== Segment start ==
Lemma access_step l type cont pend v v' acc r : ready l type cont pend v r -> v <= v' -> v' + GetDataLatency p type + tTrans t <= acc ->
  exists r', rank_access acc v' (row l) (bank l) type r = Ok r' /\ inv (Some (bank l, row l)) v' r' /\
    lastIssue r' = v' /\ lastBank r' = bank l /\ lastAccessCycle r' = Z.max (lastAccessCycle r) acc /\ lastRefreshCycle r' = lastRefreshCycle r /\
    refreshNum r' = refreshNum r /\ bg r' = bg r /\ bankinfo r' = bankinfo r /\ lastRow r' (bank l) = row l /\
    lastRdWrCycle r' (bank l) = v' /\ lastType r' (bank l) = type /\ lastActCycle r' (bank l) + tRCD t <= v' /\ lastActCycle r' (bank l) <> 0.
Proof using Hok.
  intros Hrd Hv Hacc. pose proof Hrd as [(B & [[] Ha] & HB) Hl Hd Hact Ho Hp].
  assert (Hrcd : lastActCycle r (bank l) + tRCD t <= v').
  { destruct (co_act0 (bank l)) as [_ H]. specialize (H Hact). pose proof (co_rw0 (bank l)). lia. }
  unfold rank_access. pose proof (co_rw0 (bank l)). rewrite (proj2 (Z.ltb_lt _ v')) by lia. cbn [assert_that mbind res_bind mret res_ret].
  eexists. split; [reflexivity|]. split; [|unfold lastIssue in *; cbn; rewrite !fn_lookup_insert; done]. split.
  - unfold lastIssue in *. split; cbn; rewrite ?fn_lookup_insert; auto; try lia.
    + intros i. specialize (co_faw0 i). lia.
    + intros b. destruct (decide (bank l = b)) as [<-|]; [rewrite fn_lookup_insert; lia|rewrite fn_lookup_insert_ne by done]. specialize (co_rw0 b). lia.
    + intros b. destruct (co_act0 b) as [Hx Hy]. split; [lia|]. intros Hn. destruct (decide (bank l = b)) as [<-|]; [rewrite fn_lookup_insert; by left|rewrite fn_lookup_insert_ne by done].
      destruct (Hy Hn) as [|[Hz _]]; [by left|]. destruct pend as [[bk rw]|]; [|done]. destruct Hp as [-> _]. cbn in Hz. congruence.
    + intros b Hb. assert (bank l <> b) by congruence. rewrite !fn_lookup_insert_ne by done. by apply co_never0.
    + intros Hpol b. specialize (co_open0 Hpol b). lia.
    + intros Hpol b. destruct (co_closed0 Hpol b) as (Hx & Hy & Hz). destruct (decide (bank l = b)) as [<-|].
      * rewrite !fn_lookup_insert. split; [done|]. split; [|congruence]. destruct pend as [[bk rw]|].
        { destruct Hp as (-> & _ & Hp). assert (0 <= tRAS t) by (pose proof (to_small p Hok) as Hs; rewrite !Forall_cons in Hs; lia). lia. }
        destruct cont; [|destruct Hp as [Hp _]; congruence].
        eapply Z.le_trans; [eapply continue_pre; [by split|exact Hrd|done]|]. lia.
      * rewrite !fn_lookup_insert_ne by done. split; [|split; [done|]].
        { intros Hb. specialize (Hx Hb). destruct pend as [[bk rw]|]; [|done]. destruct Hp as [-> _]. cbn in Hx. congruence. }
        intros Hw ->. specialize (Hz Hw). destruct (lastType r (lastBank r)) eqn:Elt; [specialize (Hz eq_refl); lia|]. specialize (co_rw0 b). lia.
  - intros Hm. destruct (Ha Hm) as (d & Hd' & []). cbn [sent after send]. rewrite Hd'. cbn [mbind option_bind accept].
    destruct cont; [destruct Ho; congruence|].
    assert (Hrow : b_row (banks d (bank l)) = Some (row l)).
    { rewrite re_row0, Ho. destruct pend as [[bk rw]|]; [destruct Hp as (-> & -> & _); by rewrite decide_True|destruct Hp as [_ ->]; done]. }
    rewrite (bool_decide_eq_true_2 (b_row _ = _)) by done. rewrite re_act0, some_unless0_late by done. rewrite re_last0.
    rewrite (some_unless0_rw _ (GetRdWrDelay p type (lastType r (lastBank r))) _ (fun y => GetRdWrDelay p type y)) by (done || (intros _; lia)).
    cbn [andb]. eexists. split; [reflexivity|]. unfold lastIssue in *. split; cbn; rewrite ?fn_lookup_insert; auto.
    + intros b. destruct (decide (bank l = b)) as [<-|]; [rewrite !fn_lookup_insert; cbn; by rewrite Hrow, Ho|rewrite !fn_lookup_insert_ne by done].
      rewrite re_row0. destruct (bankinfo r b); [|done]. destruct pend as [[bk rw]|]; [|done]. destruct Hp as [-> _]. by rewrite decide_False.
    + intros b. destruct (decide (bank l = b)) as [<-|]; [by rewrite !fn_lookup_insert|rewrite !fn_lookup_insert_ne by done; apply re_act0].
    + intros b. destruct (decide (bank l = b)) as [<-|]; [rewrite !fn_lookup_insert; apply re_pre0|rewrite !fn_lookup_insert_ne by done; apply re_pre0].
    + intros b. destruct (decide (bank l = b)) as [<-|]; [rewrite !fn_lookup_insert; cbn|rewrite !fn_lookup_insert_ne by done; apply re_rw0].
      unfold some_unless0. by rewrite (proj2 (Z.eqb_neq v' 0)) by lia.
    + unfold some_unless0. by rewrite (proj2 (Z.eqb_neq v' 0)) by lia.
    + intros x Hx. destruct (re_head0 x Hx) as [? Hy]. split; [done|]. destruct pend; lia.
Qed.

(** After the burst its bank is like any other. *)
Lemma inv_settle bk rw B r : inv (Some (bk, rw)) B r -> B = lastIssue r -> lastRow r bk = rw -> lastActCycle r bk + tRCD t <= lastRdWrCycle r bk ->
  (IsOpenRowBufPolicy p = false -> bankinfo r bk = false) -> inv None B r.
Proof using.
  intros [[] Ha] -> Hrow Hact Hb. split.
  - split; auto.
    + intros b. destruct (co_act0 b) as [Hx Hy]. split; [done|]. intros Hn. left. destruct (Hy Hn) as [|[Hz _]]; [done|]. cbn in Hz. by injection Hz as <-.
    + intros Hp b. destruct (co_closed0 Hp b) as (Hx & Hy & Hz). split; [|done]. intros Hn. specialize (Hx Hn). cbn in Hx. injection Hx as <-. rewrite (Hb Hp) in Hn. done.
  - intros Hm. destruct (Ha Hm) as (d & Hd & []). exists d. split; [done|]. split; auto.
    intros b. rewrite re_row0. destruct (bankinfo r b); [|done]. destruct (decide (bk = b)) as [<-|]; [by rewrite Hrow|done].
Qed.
== Segment end ==
## EXERCISE DESCRIPTION
Give back exactly the lines from the one that contains "in Hn. done." to the end of the material, both ends kept, and no other line.

## EXERCISE RESPONSE
    + intros Hp b. destruct (co_closed0 Hp b) as (Hx & Hy & Hz). split; [|done]. intros Hn. specialize (Hx Hn). cbn in Hx. injection Hx as <-. rewrite (Hb Hp) in Hn. done.
  - intros Hm. destruct (Ha Hm) as (d & Hd & []). exists d. split; [done|]. split; auto.
    intros b. rewrite re_row0. destruct (bankinfo r b); [|done]. destruct (decide (bk = b)) as [<-|]; [by rewrite Hrow|done].
Qed.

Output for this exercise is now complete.